(DATA TO PROCESS Opens)

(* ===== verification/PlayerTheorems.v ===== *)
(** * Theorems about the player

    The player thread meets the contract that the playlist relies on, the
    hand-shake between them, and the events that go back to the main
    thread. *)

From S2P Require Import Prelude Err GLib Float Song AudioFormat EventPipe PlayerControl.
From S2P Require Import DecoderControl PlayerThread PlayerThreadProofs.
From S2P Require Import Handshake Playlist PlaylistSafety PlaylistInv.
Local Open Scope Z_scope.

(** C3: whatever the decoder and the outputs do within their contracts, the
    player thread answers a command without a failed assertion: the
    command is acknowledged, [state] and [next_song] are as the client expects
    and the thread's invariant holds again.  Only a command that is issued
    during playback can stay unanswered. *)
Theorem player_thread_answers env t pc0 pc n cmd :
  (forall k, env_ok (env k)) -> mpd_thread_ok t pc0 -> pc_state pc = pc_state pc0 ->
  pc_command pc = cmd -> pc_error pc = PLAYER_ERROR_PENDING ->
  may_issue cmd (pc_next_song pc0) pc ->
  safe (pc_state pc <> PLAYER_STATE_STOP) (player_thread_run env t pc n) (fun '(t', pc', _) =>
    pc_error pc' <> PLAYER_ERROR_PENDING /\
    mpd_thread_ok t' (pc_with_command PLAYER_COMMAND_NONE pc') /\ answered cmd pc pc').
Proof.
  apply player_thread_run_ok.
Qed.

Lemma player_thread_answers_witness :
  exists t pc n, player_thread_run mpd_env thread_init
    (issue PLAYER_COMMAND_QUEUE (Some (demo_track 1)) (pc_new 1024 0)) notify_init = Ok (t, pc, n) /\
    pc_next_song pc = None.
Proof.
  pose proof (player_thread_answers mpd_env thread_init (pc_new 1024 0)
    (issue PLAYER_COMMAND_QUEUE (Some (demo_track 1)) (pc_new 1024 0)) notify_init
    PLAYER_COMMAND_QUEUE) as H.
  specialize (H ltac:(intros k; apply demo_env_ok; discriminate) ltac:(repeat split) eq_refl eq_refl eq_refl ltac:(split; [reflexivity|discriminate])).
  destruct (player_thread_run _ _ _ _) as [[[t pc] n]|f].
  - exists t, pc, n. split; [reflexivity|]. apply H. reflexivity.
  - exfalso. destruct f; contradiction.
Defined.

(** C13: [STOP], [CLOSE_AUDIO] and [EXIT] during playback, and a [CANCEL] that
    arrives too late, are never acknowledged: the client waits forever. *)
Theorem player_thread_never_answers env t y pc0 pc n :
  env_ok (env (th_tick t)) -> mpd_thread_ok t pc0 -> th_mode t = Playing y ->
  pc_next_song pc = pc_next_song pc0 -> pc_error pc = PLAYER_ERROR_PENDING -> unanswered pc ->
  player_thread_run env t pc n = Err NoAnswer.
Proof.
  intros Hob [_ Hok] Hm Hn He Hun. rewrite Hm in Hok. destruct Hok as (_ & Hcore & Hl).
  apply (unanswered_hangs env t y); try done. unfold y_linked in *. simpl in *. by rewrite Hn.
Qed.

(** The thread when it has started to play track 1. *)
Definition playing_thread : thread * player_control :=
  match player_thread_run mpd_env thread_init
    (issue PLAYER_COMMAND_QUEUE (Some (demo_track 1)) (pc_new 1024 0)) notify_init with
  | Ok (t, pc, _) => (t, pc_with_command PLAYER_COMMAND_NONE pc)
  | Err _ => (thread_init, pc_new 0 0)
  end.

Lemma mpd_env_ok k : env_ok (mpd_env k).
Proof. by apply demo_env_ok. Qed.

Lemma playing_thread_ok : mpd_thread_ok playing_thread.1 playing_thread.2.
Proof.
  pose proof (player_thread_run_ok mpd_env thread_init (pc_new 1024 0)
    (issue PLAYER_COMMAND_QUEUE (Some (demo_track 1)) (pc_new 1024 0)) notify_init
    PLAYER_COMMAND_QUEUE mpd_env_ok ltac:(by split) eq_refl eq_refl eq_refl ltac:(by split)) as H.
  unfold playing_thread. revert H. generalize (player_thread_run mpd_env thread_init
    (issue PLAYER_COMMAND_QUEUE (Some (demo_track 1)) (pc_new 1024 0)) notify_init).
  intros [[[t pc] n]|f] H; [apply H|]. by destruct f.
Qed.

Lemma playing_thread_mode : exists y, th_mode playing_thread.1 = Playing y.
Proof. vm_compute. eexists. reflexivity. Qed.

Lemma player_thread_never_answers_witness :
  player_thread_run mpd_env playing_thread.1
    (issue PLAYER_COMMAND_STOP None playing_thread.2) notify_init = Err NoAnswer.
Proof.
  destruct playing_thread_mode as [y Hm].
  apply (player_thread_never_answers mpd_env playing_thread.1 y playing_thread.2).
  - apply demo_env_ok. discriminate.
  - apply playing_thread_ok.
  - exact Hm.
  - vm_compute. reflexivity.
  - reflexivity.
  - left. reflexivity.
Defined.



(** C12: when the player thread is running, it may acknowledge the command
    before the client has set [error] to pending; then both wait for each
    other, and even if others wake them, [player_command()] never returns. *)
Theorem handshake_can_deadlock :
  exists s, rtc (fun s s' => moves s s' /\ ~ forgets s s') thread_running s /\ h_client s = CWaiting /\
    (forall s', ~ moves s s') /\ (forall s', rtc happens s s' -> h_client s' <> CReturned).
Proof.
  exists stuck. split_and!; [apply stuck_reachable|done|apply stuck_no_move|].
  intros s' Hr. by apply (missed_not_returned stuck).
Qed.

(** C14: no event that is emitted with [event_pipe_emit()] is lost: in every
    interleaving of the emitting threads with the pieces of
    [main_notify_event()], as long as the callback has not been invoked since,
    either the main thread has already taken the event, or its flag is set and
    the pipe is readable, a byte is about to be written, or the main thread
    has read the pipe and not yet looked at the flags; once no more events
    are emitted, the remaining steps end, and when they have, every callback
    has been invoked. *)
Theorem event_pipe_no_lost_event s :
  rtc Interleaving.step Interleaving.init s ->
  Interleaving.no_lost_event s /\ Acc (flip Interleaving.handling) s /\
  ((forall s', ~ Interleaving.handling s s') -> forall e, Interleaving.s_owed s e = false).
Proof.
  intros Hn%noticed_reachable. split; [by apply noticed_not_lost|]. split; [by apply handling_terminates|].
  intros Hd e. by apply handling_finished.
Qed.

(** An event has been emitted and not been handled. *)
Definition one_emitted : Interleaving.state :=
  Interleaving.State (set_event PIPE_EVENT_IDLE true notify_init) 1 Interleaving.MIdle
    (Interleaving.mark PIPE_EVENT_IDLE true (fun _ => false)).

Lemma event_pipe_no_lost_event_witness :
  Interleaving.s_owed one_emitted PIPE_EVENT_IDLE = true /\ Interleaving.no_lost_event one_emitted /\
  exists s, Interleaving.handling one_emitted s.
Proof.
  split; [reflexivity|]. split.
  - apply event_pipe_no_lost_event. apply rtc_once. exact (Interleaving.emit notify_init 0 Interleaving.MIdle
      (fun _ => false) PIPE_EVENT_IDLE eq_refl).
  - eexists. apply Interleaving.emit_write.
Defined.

(DATA TO PROCESS Closes)

### WHAT IS EXPECTED
From the entries above, extract only the lines running from the one containing "(forall k, env_ok" through the one containing "Proof. by apply demo_env_ok. Qed.", inclusive.

### TASK SOLUTION
  (forall k, env_ok (env k)) -> mpd_thread_ok t pc0 -> pc_state pc = pc_state pc0 ->
  pc_command pc = cmd -> pc_error pc = PLAYER_ERROR_PENDING ->
  may_issue cmd (pc_next_song pc0) pc ->
  safe (pc_state pc <> PLAYER_STATE_STOP) (player_thread_run env t pc n) (fun '(t', pc', _) =>
    pc_error pc' <> PLAYER_ERROR_PENDING /\
    mpd_thread_ok t' (pc_with_command PLAYER_COMMAND_NONE pc') /\ answered cmd pc pc').
Proof.
  apply player_thread_run_ok.
Qed.

Lemma player_thread_answers_witness :
  exists t pc n, player_thread_run mpd_env thread_init
    (issue PLAYER_COMMAND_QUEUE (Some (demo_track 1)) (pc_new 1024 0)) notify_init = Ok (t, pc, n) /\
    pc_next_song pc = None.
Proof.
  pose proof (player_thread_answers mpd_env thread_init (pc_new 1024 0)
    (issue PLAYER_COMMAND_QUEUE (Some (demo_track 1)) (pc_new 1024 0)) notify_init
    PLAYER_COMMAND_QUEUE) as H.
  specialize (H ltac:(intros k; apply demo_env_ok; discriminate) ltac:(repeat split) eq_refl eq_refl eq_refl ltac:(split; [reflexivity|discriminate])).
  destruct (player_thread_run _ _ _ _) as [[[t pc] n]|f].
  - exists t, pc, n. split; [reflexivity|]. apply H. reflexivity.
  - exfalso. destruct f; contradiction.
Defined.

(** C13: [STOP], [CLOSE_AUDIO] and [EXIT] during playback, and a [CANCEL] that
    arrives too late, are never acknowledged: the client waits forever. *)
Theorem player_thread_never_answers env t y pc0 pc n :
  env_ok (env (th_tick t)) -> mpd_thread_ok t pc0 -> th_mode t = Playing y ->
  pc_next_song pc = pc_next_song pc0 -> pc_error pc = PLAYER_ERROR_PENDING -> unanswered pc ->
  player_thread_run env t pc n = Err NoAnswer.
Proof.
  intros Hob [_ Hok] Hm Hn He Hun. rewrite Hm in Hok. destruct Hok as (_ & Hcore & Hl).
  apply (unanswered_hangs env t y); try done. unfold y_linked in *. simpl in *. by rewrite Hn.
Qed.

(** The thread when it has started to play track 1. *)
Definition playing_thread : thread * player_control :=
  match player_thread_run mpd_env thread_init
    (issue PLAYER_COMMAND_QUEUE (Some (demo_track 1)) (pc_new 1024 0)) notify_init with
  | Ok (t, pc, _) => (t, pc_with_command PLAYER_COMMAND_NONE pc)
  | Err _ => (thread_init, pc_new 0 0)
  end.

Lemma mpd_env_ok k : env_ok (mpd_env k).
Proof. by apply demo_env_ok. Qed.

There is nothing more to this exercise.